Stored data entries
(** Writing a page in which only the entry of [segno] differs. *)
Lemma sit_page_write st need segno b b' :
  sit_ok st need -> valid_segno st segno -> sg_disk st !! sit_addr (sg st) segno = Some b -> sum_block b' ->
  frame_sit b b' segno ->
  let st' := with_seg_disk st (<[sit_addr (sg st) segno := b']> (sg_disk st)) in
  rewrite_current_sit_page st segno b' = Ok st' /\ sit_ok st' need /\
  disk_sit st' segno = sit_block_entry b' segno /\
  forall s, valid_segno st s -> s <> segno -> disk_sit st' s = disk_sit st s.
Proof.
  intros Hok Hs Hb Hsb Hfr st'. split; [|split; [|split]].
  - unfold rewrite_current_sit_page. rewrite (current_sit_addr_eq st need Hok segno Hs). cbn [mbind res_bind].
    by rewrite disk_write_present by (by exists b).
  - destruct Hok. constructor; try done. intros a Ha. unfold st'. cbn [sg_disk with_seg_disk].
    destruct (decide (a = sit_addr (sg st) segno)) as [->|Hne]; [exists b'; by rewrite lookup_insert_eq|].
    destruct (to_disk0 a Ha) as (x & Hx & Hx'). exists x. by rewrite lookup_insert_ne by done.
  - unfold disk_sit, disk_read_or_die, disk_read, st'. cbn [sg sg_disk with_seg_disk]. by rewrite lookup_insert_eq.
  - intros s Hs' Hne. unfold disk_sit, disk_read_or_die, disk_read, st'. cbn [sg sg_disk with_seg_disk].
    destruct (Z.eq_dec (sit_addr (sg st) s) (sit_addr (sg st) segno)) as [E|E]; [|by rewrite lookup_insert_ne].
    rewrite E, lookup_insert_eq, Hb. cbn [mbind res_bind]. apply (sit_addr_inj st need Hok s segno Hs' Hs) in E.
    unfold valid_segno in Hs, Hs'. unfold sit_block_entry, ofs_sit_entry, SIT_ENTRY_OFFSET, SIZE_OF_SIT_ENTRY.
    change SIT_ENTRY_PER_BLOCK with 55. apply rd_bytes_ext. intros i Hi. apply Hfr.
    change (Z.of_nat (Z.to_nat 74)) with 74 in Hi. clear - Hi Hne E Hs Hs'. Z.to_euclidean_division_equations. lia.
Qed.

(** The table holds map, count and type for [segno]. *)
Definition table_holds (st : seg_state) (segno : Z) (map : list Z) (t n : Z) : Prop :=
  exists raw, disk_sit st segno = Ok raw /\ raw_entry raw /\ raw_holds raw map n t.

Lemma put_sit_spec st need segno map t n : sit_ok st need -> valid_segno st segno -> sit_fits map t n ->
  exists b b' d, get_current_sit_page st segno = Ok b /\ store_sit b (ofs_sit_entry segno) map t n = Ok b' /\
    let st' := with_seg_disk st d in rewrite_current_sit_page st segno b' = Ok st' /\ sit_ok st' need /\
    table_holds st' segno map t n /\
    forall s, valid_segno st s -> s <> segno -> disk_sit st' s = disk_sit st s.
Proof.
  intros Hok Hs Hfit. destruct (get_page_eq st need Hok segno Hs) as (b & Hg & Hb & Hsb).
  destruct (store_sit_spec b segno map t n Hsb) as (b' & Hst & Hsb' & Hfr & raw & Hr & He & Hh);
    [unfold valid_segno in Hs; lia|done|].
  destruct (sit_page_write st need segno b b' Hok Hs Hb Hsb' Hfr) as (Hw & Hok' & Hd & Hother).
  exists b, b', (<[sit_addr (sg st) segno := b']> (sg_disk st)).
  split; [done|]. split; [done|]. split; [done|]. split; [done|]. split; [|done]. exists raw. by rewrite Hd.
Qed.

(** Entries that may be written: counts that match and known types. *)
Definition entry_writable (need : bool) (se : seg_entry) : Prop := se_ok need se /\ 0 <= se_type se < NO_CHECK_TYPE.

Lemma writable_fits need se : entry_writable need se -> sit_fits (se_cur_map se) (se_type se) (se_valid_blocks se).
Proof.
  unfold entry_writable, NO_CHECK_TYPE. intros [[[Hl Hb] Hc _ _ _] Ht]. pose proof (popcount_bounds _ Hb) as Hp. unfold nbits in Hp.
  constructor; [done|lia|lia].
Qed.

▶ _ACTIVITY_
What is needed is a word-for-word copy of the records above, from the first line through the line that contains "destruct (to_disk0 a".

▶ _WRITTEN REPLY_
(** Writing a page in which only the entry of [segno] differs. *)
Lemma sit_page_write st need segno b b' :
  sit_ok st need -> valid_segno st segno -> sg_disk st !! sit_addr (sg st) segno = Some b -> sum_block b' ->
  frame_sit b b' segno ->
  let st' := with_seg_disk st (<[sit_addr (sg st) segno := b']> (sg_disk st)) in
  rewrite_current_sit_page st segno b' = Ok st' /\ sit_ok st' need /\
  disk_sit st' segno = sit_block_entry b' segno /\
  forall s, valid_segno st s -> s <> segno -> disk_sit st' s = disk_sit st s.
Proof.
  intros Hok Hs Hb Hsb Hfr st'. split; [|split; [|split]].
  - unfold rewrite_current_sit_page. rewrite (current_sit_addr_eq st need Hok segno Hs). cbn [mbind res_bind].
    by rewrite disk_write_present by (by exists b).
  - destruct Hok. constructor; try done. intros a Ha. unfold st'. cbn [sg_disk with_seg_disk].
    destruct (decide (a = sit_addr (sg st) segno)) as [->|Hne]; [exists b'; by rewrite lookup_insert_eq|].
    destruct (to_disk0 a Ha) as (x & Hx & Hx'). exists x. by rewrite lookup_insert_ne by done.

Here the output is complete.